Campus News

Published by Communications and Public Affairs (519) 824-4120, Ext. 56982 or 53338

News Release

January 04, 2000

New study shows biotechnology not harmful to Monarch butterfly

The Monarch butterfly is alive and well, despite exaggerated and misleading reports that it is threatened by biotechnology, new research by a University of Guelph professor reveals.

Prof. Mark Sears, chair of the Department of Environmental Biology and the Canadian Corn Pest Coalition, conducted field research on pollen from Bt corn containing Bacillus thuringiensis, a naturally occurring soil-borne bacterium which selectively targets specific groups of insects.

Preliminary findings show that the pollen is found in too-low doses on most milkweed plants to hurt Monarch butterfly larvae. In fact, researchers found that pollen from milkweed leaves from Bt corn had no greater effect on Monarch larvae than non-Bt pollen.

"Bt-corn has always been shown to be harmless to both humans and animals, and we now know it isn't a major threat to the Monarch butterfly," Sears said.

An earlier U.S. study claimed pollen from Bt-corn damaged Monarch butterfly larvae. The study sparked a media frenzy and public concern about genetically modified foods. The U.S. study was completed in a lab, and the dosage of pollen used was not reported, Sears said.

"The actual threat to the Monarch butterfly can only be determined by assessing the dosage that affects the larvae and their degree of exposure to Bt-corn pollen in the field," he said. "Outside of corn fields, you probably wouldn't find concentrated dosages of pollen because wind and rain removes it from the surface of the milkweed leaves."

Sears is leading a two-year project to determine the ecological impacts of Bt-corn pollen on selected non-target butterfly species, including the Monarch.
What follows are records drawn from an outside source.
(** * StoneAggregator: the world-state aggregation engine of [aggregation.py]

    A shallow embedding of the classes [BeaconId], [Contact], [Stone],
    [World], [Aggregator] and [MqttService], one Rocq module per Python
    class, followed by the properties of the sliding contact window, the
    upsert operations, the aggregation views and the message handler. *)

From Stdlib Require Import ZArith String Ascii List.
From Stdlib.Strings Require Import Byte.
From stdpp Require Import base decidable option numbers list strings gmap fin_maps.

Local Open Scope string_scope.
Local Open Scope list_scope.
Local Open Scope Z_scope.

(** ** Decoded JSON values

    What [json.loads] returns: [None], booleans, integers, strings, lists
    and dicts (in key order). Numbers with a fractional part are left out. *)

#[warnings="-register-all"] Inductive json : Type :=
| JNull
| JBool (b : bool)
| JInt (n : Z)
| JStr (s : string)
| JList (l : list json)
| JDict (d : list (string * json)).

(** ** class BeaconId *)

Module BeaconId.

Record t : Type := mk { uuid : json; major : json; minor : json }.

End BeaconId.

(** ** class Contact

    The payload fields are kept as the JSON values they were decoded to;
    the address is the string the wire format carries. *)

Module Contact.

Record t : Type := mk {
  timestamp : Z;
  mac_address : string;
  b_address : BeaconId.t;
  rssi_min : json;
  rssi_max : json;
  rssi_avg : json;
  tx_rssi : json
}.

End Contact.

(** ** class Stone *)

Module Stone.

Record t : Type := mk {
  mac_address : string;
  b_address : BeaconId.t;
  comment : json;
  last_update : Z;
  contacts : list Contact.t
}.

(** [Stone.__init__] *)
Definition init (mac_address : string) (b_address : BeaconId.t) (comment : json) : t :=
  {| mac_address := mac_address; b_address := b_address; comment := comment;
     last_update := 0; contacts := [] |}.

(** The comprehension [[c for c in self.contacts if c.timestamp >= (timestamp - 60)]]. *)
Definition recent (timestamp : Z) (cs : list Contact.t) : list Contact.t :=
  filter (λ c, Contact.timestamp c >= timestamp - 60) cs.

(** One iteration of [for ct in recent_contacts]: filter out the entries
    with [ct]'s address, then append [ct]. *)
Definition put (cs : list Contact.t) (ct : Contact.t) : list Contact.t :=
  filter (λ x, Contact.mac_address x ≠ Contact.mac_address ct) cs ++ [ct].

(** [Stone.update] *)
Definition update (self : t) (timestamp : Z) (recent_contacts : list Contact.t) : t :=
  {| mac_address := mac_address self;
     b_address := b_address self;
     comment := comment self;
     last_update := timestamp;
     contacts := foldl put (recent timestamp (contacts self)) recent_contacts |}.

(** The contacts the loop over [recent_contacts] leaves in place: those
    whose address none of the new contacts carries. *)
Definition untouched (recent_contacts : list Contact.t) (x : Contact.t) : Prop :=
  Forall (λ ct, Contact.mac_address x ≠ Contact.mac_address ct) recent_contacts.

(** A sequence of [update] calls on one stone, oldest first. *)
Definition updates (self : t) (calls : list (Z * list Contact.t)) : t :=
  foldl (λ s call, update s call.1 call.2) self calls.

(** The two parts of the invariant the data model asks of a stone. *)
Definition distinct_sources (s : t) : Prop :=
  NoDup (Contact.mac_address <$> contacts s).

Definition within_window (s : t) : Prop :=
  Forall (λ c, Contact.timestamp c >= last_update s - 60) (contacts s).

(** The contacts of a list that come from the source [mac]. *)
Definition from_source (mac : string) (cs : list Contact.t) : list Contact.t :=
  filter (λ c, Contact.mac_address c = mac) cs.

(** A call whose new contacts are themselves stamped inside the window of
    the call's timestamp; the handler stamps them with that very timestamp. *)
Definition stamped_within (call : Z * list Contact.t) : Prop :=
  Forall (λ c, Contact.timestamp c >= call.1 - 60) call.2.

End Stone.

(** ** class World

    The two dicts are finite maps keyed by address; the lock only
    serialises callers and has no counterpart in a sequential model. *)

Module World.

Record t : Type := mk {
  stones : gmap string Stone.t;
  descs : gmap string (json * json)
}.

(** [World.__init__] *)
Definition init : t := {| stones := ∅; descs := ∅ |}.

(** [World.update_stone] *)
Definition update_stone (self : t) (stone : Stone.t) : t :=
  match stones self !! Stone.mac_address stone with
  | None =>
      {| stones := <[Stone.mac_address stone := stone]> (stones self);
         descs := descs self |}
  | Some existing =>
      {| stones := <[Stone.mac_address stone :=
                      Stone.update existing (Stone.last_update stone) (Stone.contacts stone)]>
                     (stones self);
         descs := descs self |}
  end.

(** Every stored stone meets the invariant of the data model. *)
Definition well_kept (self : t) : Prop :=
  map_Forall (λ _ s, Stone.distinct_sources s ∧ Stone.within_window s) (stones self).

(** Every stone is stored under its own address. *)
Definition keyed (self : t) : Prop :=
  map_Forall (λ mac s, Stone.mac_address s = mac) (stones self).

(** [World.update_desc] *)
Definition update_desc (self : t) (mac_address : string) (name color : json) : t :=
  {| stones := stones self;
     descs := <[mac_address := (name, color)]> (descs self) |}.

End World.

(** ** The configuration file

    [CONFIG] after [CONFIG.read]: an option that the file leaves out is
    [None] and takes the fallback of the call that reads it. *)

Module Config.

Record t : Type := mk {
  ChannelPrefixSensors : option string;
  ChannelNameUpdates : option string;
  ChannelStoneInfo : option string;
  ChannelGraphInfo : option string;
  ChannelNames : option string;
  UpdateInterval : option Z;
  StoneInfoIncludeContacts : option bool
}.

(** A file with none of the options the engine reads. *)
Definition empty : t := mk None None None None None None None.

End Config.

(** ** class Aggregator

    Each function builds a dict and returns [json.dumps] of it; the model
    returns the dict, a map from address to the JSON object of that entry. *)

Module Aggregator.

Definition beacon_fields (b : BeaconId.t) : list (string * json) :=
  [("uuid", BeaconId.uuid b); ("major", BeaconId.major b); ("minor", BeaconId.minor b)].

(** The dict appended per contact in [aggregate_stones]. *)
Definition stone_contact (c : Contact.t) : json :=
  JDict ([("mac", JStr (Contact.mac_address c))] ++ beacon_fields (Contact.b_address c)
         ++ [("rssi_avg", Contact.rssi_avg c); ("rssi_tx", Contact.tx_rssi c)]).

(** The value of [stones_info[mac]] when the loop body is done. *)
Definition stone_entry (include_contacts : bool) (s : Stone.t) : json :=
  JDict (beacon_fields (Stone.b_address s)
         ++ [("comment", Stone.comment s); ("last_seen", JInt (Stone.last_update s))]
         ++ (if include_contacts
             then [("contacts", JList (stone_contact <$> Stone.contacts s))]
             else [])).

(** [Aggregator.aggregate_stones]; the flag is
    [CONFIG.getboolean('Aggregator', 'StoneInfoIncludeContacts', fallback=True)]. *)
Definition aggregate_stones (CONFIG : Config.t) (stones : gmap string Stone.t)
  : gmap string json :=
  stone_entry (default true (Config.StoneInfoIncludeContacts CONFIG)) <$> stones.
Lemma field_confidence_unit n fi :
  Props.unit_interval (InferenceEngine.field_confidence n fi).
Proof.
  unfold InferenceEngine.field_confidence. cbv zeta. apply fmin_unit_r.
  assert (Hsum : forall x y, (0 <= x)%Q -> (0 <= y)%Q -> (0 <= x + y)%Q).
  { intros x y Hx Hy. apply (Qle_trans _ (0 + 0)); [discriminate|].
    now apply Qplus_le_compat. }
  apply Hsum; [apply Hsum|].
  - apply fmin_nonneg; [apply fdiv_nat_nonneg | discriminate].
  - destruct (FieldInfo.is_timestamp fi); discriminate.
  - destruct (negb _); discriminate.
Qed.

Lemma field_confidence_pass_schema r :
  Props.schema_wf (FormatDetectionResult.schema r) ->
  Props.schema_wf
    (FormatDetectionResult.schema (InferenceEngine._calculate_field_confidence r))
  /\ (forall k fi,
         In (k, fi)
            (FormatDetectionResult.schema (InferenceEngine._calculate_field_confidence r)) ->
         Props.unit_interval (FieldInfo.confidence fi)).
Proof.
  intros Hwf. unfold InferenceEngine._calculate_field_confidence.
  destruct (FormatDetectionResult.schema r) as [|kv schema] eqn:Hs.
  - rewrite Hs. split; [exact Hwf | intros k fi []].
  - cbv zeta. cbn [FormatDetectionResult.set_schema FormatDetectionResult.schema].
    split.
    + intros k fi Hin. apply in_map_iff in Hin. destruct Hin as ([k0 fi0] & Heq & Hin).
      cbn [fst snd] in Heq. injection Heq as <- <-.
      destruct (Hwf _ _ Hin) as [Hn Ht Hsm Hd Hf Hz]. now split.
    + intros k fi Hin. apply in_map_iff in Hin. destruct Hin as ([k0 fi0] & Heq & Hin).
      cbn [fst snd] in Heq. injection Heq as <- <-.
      apply field_confidence_unit.
Qed.
Lemma Zdigits2_lt_pow2 (m n : Z) : 0 <= m -> 0 <= n -> m < 2 ^ n -> Zdigits2 m <= n.
Proof.
  intros Hm Hn Hlt. destruct (Z.eq_dec m 0) as [->|N]; [cbn; lia|].
  pose proof (Zdigits2_bounds m ltac:(lia)) as [Lo _].
  destruct (Z.le_gt_cases (Zdigits2 m) n) as [|G]; [assumption|].
  pose proof (Z.pow_le_mono_r 2 n (Zdigits2 m - 1) ltac:(lia) ltac:(lia)). lia.
Qed.

Lemma Zdigits2_ge_pow2 (m n : Z) : 0 <= n -> 2 ^ n <= m -> n + 1 <= Zdigits2 m.
Proof.
  intros Hn Hle. pose proof (pow2_pos n Hn).
  pose proof (Zdigits2_bounds m ltac:(lia)) as [_ Hi].
  pose proof (Zdigits2_nonneg m).
  destruct (Z.le_gt_cases (n + 1) (Zdigits2 m)) as [|G]; [assumption|].
  pose proof (Z.pow_le_mono_r 2 (Zdigits2 m) n ltac:(lia) ltac:(lia)). lia.
Qed.

(** The two stages of [binary_round_aux], for a mantissa whose exponent is
    at most the canonical one: the first shift leaves a mantissa [m1] below
    [2^53], which is at least [2^52] unless the exponent is the least one. *)
Lemma round_first_stage (m e : Z) (l : location) :
  0 <= m -> e <= fexp64 (Zdigits2 m + e) ->
  let E := fexp64 (Zdigits2 m + e) in
  let '(mrs, e1) := shr_fexp prec emax m e l in
  e1 = E /\ 0 <= shr_m mrs < 2 ^ 53 /\ (E = -1074 \/ 2 ^ 52 <= shr_m mrs) /\
  shr_m mrs * 2 ^ (E - e) <= m < (shr_m mrs + 1) * 2 ^ (E - e).
Proof.
  intros Hm He. cbv zeta.
  pose proof (shr_fexp_cases m e l Hm) as S1. cbv zeta in S1.
  set (E := fexp64 (Zdigits2 m + e)) in *.
  assert (HE : -1074 <= E /\ Zdigits2 m + e - 53 <= E /\
               (E = -1074 \/ E = Zdigits2 m + e - 53))
    by (unfold E; rewrite fexp64_eq; lia).
  destruct (shr_fexp prec emax m e l) as [mrs e1].
  assert (S : e1 = E /\ 0 <= shr_m mrs /\
              shr_m mrs * 2 ^ (E - e) <= m < (shr_m mrs + 1) * 2 ^ (E - e)).
  { destruct S1 as [(H1 & -> & ->)|(H1 & -> & (H2 & H3 & _))].
    - assert (E = e) as -> by lia. rewrite shr_m_of_loc, Z.sub_diag. cbn [Z.pow]. lia.
    - rewrite shr_m_of_loc in H3. auto. }
  destruct S as (-> & Hm1 & Hsh). split; [reflexivity|].
  pose proof (pow2_pos (E - e) ltac:(lia)) as Pk.
  destruct (Z.eq_dec m 0) as [->|N0].
  - assert (shr_m mrs = 0) by nia.
    split; [lia|]. split; [|lia]. left. cbn [Zdigits2] in HE. lia.
  - pose proof (Zdigits2_bounds m ltac:(lia)) as [Lo Hi].
    pose proof (Zdigits2_pos m ltac:(lia)) as Hd.
    split; [|split; [|exact Hsh]].
    + split; [exact Hm1|].
      pose proof (Z.pow_le_mono_r 2 (Zdigits2 m) (53 + (E - e)) ltac:(lia) ltac:(lia)) as Hp.
      rewrite Z.pow_add_r in Hp by lia. nia.
    + destruct HE as (_ & _ & [HE|HE]); [now left|right].
      replace (Zdigits2 m - 1) with (52 + (E - e)) in Lo by lia.
      rewrite Z.pow_add_r in Lo by lia. nia.
Qed.

(** The second stage: a mantissa of at most [2^53] at a canonical exponent
    becomes a float in canonical form. *)
Lemma round_second_stage (s : bool) (m2 E : Z) :
  0 <= m2 <= 2 ^ 53 -> -1074 <= E -> (E = -1074 \/ 2 ^ 52 <= m2) ->
  let '(mrs, e2) := shr_fexp prec emax m2 E loc_Exact in
  (shr_m mrs = m2 /\ e2 = E /\ m2 < 2 ^ 53 /\ fexp64 (Zdigits2 m2 + E) = E) \/
  (shr_m mrs = 2 ^ 52 /\ e2 = E + 1 /\ m2 = 2 ^ 53).
Proof.
  intros Hm2 HE Hn.
  pose proof (shr_fexp_cases m2 E loc_Exact ltac:(lia)) as S2. cbv zeta in S2.
  destruct (shr_fexp prec emax m2 E loc_Exact) as [mrs e2].
  rewrite fexp64_eq in *.
  destruct S2 as [(H1 & -> & ->)|(H1 & -> & (H2 & H3 & _))].
  - left. cbn [shr_record_of_loc shr_m]. split; [reflexivity|]. split; [reflexivity|].
    assert (Hd : Zdigits2 m2 <= 53) by lia.
    split.
    + destruct (Z.eq_dec m2 (2 ^ 53)) as [->|]; [|lia].
      change (Zdigits2 (2 ^ 53)) with 54 in Hd. lia.
    + destruct Hn as [->|Hn]; [lia|].
      pose proof (Zdigits2_ge_pow2 m2 52 ltac:(lia) Hn). lia.
  - right. cbn [shr_record_of_loc shr_m] in H3.
    assert (Hd : 54 <= Zdigits2 m2) by lia.
    assert (0 < m2).
    { destruct (Z.eq_dec m2 0) as [Z0|]; [|lia]. rewrite Z0 in Hd. cbn in Hd. lia. }
    pose proof (Zdigits2_bounds m2 ltac:(lia)) as [Lo _].
    pose proof (Z.pow_le_mono_r 2 53 (Zdigits2 m2 - 1) ltac:(lia) ltac:(lia)).
    assert (Em : m2 = 2 ^ 53) by lia. rewrite Em in *.
    change (Zdigits2 (2 ^ 53)) with 54 in *.
    replace (Z.max (54 + E - 53) (-1074) - E) with 1 in H3 by lia.
    change (2 ^ 1) with 2 in H3. change (2 ^ 53) with (2 * 2 ^ 52) in H3.
    split; [lia|]. split; [lia|reflexivity].
Qed.

(** [binary_round_aux] returns a float in canonical form when the exponent
    it is given is at most the canonical one. *)
Lemma round_aux_valid (s : bool) (m e : Z) (l : location) :
  0 <= m -> e <= fexp64 (Zdigits2 m + e) ->
  valid_binary (binary_round_aux prec emax s m e l) = true.
Proof.
  intros Hm He. unfold binary_round_aux.
  pose proof (round_first_stage m e l Hm He) as S1. cbv zeta in S1.
  set (E := fexp64 (Zdigits2 m + e)) in *.
  assert (HE : -1074 <= E) by (unfold E; rewrite fexp64_eq; lia).
  destruct (shr_fexp prec emax m e l) as [mrs1 e1].
  destruct S1 as (-> & Hm1 & Hn1 & _).
  pose proof (round_nearest_even_bounds (shr_m mrs1) (loc_of_shr_record mrs1)) as Hr.
  pose proof (slack_cases (loc_of_shr_record mrs1)) as Hsl.
  set (m2 := round_nearest_even (shr_m mrs1) (loc_of_shr_record mrs1)) in *.
  pose proof (round_second_stage s m2 E ltac:(lia) HE ltac:(lia)) as S2.
  destruct (shr_fexp prec emax m2 E loc_Exact) as [mrs2 e2].
  destruct S2 as [(-> & -> & Hlt & C)|(-> & -> & _)].
  - destruct m2 as [|p|p]; try reflexivity.
    destruct (E <=? emax - prec) eqn:Hle; [|reflexivity].
    unfold valid_binary; cbn [SpecFloat.valid_binary]. apply bounded_intro; [exact C|].
    apply Z.leb_le in Hle. cbn in Hle. lia.
  - change (2 ^ 52) with (Zpos 4503599627370496).
    destruct (E + 1 <=? emax - prec) eqn:Hle; [|reflexivity].
    unfold valid_binary; cbn [SpecFloat.valid_binary]. apply bounded_intro.
    + change (Zdigits2 (Zpos 4503599627370496)) with 53. rewrite fexp64_eq. lia.
    + apply Z.leb_le in Hle. cbn in Hle. lia.
Qed.

(** It does not return a zero when the value is at least the least
    subnormal. *)
Lemma round_aux_nonzero (s : bool) (m e : Z) (l : location) :
  0 < m -> e <= fexp64 (Zdigits2 m + e) -> -1074 < Zdigits2 m + e ->
  forall z, binary_round_aux prec emax s m e l <> S754_zero z.
Proof.
  intros Hm He Hmag z. unfold binary_round_aux.
  pose proof (round_first_stage m e l ltac:(lia) He) as S1. cbv zeta in S1.
  set (E := fexp64 (Zdigits2 m + e)) in *.
  assert (HE : -1074 <= E /\ (E = -1074 \/ E = Zdigits2 m + e - 53))
    by (unfold E; rewrite fexp64_eq; lia).
  destruct (shr_fexp prec emax m e l) as [mrs1 e1].
  destruct S1 as (-> & Hm1 & Hn1 & Hsh).
  assert (Hpos1 : 1 <= shr_m mrs1).
  { destruct Hn1 as [E0|]; [|lia].
    pose proof (Zdigits2_bounds m Hm) as [Lo _].
    pose proof (pow2_pos (E - e) ltac:(lia)).
    pose proof (Z.pow_le_mono_r 2 (E - e) (Zdigits2 m - 1) ltac:(lia) ltac:(lia)).
    nia. }
  pose proof (round_nearest_even_bounds (shr_m mrs1) (loc_of_shr_record mrs1)) as Hr.
  pose proof (slack_cases (loc_of_shr_record mrs1)) as Hsl.
  set (m2 := round_nearest_even (shr_m mrs1) (loc_of_shr_record mrs1)) in *.
  pose proof (round_second_stage s m2 E ltac:(lia) ltac:(lia) ltac:(lia)) as S2.
  destruct (shr_fexp prec emax m2 E loc_Exact) as [mrs2 e2].
  destruct S2 as [(-> & -> & _)|(-> & -> & _)].
  - destruct m2 as [|p|p]; try lia. destruct (E <=? emax - prec); discriminate.
  - change (2 ^ 52) with (Zpos 4503599627370496).
    destruct (E + 1 <=? emax - prec); discriminate.
Qed.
His study focuses on Bt pollen and how far it travels. He examined milkweed stands in and adjoining corn fields, at their edges, then at distances of five, 10, 25, 50 and 100 metres away.

He is being assisted by U of G research associate Diane Stanley-Horn and research technician Heather Mattila, along with seed industry representatives and corn growers. His research is sponsored by the Canadian Food Inspection Agency and Environment Canada.